[Stored items]
********************

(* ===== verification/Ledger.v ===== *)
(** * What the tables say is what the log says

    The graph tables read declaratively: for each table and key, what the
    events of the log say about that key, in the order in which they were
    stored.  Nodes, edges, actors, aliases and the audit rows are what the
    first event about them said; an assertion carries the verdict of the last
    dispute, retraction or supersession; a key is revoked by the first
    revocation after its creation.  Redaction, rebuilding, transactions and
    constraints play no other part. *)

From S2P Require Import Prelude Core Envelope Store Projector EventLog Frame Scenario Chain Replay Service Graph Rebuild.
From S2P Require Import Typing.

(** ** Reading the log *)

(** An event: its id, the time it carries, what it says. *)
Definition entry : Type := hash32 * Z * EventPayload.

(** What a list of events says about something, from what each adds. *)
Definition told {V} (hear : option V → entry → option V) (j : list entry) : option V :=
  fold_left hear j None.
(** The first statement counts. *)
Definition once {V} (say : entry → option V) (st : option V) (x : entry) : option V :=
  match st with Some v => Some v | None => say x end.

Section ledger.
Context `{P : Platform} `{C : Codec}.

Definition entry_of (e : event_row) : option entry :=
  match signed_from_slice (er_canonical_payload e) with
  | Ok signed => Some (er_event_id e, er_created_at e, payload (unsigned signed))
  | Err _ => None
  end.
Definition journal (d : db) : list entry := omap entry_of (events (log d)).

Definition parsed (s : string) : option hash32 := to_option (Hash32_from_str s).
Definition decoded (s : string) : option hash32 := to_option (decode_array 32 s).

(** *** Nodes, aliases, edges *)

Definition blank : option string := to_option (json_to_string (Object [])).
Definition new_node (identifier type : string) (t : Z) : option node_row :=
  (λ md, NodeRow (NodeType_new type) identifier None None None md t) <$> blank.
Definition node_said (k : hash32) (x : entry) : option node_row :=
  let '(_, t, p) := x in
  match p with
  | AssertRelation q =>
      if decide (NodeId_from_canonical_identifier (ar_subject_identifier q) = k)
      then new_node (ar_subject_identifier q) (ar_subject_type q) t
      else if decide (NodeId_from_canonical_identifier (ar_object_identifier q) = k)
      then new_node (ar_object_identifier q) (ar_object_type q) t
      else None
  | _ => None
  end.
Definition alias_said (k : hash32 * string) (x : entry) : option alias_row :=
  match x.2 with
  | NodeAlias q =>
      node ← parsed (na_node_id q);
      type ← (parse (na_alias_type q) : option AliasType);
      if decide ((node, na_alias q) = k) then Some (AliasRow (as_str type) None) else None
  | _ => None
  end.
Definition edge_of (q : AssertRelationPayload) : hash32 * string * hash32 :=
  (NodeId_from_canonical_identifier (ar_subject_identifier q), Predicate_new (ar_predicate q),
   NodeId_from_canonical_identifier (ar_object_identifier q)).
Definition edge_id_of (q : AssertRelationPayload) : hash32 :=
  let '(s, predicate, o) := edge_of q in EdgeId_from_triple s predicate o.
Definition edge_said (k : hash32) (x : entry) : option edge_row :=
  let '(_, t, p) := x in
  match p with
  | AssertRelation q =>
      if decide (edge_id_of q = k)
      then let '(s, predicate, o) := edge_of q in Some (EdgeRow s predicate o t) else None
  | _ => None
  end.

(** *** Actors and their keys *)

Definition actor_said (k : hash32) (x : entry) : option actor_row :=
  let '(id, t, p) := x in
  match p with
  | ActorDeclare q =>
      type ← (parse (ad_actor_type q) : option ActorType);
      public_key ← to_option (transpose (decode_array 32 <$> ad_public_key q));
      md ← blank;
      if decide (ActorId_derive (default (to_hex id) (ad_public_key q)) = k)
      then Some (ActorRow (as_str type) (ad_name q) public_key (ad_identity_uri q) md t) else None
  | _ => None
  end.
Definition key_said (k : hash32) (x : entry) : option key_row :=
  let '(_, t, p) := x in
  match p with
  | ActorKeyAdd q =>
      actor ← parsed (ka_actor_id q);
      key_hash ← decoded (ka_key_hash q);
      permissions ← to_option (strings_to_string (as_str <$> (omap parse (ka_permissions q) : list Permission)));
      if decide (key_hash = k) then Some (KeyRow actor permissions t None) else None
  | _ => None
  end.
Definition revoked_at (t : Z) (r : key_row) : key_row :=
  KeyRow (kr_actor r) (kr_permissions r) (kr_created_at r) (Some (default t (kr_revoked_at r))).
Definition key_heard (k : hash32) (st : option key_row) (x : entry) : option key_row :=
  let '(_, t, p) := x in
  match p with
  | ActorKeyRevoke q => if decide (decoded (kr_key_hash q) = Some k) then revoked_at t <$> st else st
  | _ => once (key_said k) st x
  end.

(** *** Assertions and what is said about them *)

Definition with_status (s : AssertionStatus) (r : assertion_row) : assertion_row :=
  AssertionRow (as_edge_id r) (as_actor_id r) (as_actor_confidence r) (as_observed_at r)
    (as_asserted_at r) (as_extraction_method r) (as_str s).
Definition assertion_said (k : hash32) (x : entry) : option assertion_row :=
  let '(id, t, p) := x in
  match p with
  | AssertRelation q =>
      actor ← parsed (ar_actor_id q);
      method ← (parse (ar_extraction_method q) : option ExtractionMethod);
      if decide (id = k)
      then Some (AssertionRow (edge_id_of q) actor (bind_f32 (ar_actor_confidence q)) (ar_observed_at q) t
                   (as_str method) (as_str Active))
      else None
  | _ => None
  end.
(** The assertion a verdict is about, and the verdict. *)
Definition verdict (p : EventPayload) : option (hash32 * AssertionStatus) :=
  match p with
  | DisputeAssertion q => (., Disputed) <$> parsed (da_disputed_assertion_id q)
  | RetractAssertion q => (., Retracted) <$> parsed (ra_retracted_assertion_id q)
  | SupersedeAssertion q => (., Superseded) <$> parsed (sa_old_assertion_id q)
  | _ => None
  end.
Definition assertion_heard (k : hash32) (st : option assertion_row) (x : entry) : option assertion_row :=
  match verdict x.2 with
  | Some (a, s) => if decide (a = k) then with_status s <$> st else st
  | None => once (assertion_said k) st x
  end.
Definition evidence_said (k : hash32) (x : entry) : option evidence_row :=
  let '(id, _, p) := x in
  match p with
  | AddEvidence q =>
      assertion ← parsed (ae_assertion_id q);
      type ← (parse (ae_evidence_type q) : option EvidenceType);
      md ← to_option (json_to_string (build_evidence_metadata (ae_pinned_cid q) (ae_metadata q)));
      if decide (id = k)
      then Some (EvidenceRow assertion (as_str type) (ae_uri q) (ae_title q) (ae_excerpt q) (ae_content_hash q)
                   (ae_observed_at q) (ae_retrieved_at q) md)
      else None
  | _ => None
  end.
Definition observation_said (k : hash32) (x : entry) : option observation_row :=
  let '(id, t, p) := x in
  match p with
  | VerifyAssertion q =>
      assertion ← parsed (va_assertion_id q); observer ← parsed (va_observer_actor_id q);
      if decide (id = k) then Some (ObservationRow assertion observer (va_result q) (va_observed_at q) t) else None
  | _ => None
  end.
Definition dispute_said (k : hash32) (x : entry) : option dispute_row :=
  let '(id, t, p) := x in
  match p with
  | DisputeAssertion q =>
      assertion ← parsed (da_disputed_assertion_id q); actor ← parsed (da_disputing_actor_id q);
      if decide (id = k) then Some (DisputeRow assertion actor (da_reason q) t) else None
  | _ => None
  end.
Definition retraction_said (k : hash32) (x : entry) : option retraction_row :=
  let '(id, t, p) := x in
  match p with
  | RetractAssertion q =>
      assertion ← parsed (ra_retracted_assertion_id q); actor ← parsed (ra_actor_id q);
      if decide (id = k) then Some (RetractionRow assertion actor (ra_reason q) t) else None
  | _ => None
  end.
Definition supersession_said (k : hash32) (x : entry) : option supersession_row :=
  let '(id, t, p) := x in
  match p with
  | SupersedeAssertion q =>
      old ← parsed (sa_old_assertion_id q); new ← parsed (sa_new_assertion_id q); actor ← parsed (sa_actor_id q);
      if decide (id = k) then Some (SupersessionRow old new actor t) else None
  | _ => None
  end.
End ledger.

********************

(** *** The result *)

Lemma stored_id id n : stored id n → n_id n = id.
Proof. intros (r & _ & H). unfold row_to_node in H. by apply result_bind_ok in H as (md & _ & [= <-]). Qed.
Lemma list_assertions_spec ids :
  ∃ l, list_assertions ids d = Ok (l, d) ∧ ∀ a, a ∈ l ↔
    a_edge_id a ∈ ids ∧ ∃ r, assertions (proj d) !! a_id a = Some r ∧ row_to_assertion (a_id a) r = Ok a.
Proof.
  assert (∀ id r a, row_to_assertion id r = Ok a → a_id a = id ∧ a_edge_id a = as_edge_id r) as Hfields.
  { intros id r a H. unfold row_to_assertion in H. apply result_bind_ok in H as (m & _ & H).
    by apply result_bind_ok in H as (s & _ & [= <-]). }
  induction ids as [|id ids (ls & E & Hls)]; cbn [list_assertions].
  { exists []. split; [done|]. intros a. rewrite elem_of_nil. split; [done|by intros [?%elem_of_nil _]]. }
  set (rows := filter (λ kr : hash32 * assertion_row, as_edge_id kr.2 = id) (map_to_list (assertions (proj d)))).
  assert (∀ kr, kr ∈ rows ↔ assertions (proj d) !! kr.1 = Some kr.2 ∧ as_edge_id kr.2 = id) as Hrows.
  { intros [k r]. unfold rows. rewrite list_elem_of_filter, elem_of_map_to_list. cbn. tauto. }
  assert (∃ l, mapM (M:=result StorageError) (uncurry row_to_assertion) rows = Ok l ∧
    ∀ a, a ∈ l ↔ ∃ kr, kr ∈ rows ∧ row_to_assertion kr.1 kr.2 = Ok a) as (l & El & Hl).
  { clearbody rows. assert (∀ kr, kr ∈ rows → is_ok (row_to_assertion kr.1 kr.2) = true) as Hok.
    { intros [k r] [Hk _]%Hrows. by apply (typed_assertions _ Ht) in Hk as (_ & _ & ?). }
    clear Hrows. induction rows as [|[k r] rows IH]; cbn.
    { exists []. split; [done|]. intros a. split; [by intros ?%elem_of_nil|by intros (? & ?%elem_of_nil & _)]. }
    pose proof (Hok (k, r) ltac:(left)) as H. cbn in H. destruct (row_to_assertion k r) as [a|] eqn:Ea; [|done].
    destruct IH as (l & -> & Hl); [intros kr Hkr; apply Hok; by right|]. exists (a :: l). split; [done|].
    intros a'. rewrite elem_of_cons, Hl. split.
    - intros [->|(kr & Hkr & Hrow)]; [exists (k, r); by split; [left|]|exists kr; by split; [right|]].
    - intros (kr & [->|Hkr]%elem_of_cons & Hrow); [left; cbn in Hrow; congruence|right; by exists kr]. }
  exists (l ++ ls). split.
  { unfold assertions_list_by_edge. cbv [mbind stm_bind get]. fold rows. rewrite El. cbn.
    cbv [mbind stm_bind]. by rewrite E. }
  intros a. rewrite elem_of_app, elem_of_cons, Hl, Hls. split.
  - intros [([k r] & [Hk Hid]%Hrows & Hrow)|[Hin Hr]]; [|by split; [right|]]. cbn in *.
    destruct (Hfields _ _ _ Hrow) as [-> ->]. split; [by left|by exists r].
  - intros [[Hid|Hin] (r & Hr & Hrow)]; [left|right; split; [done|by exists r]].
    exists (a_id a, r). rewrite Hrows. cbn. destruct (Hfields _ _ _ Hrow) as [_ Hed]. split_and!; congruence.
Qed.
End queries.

********************

Your goal: Working down the entries above, count each line in which "apply" occurs, and state only the resulting number.

Result of this exercise: 5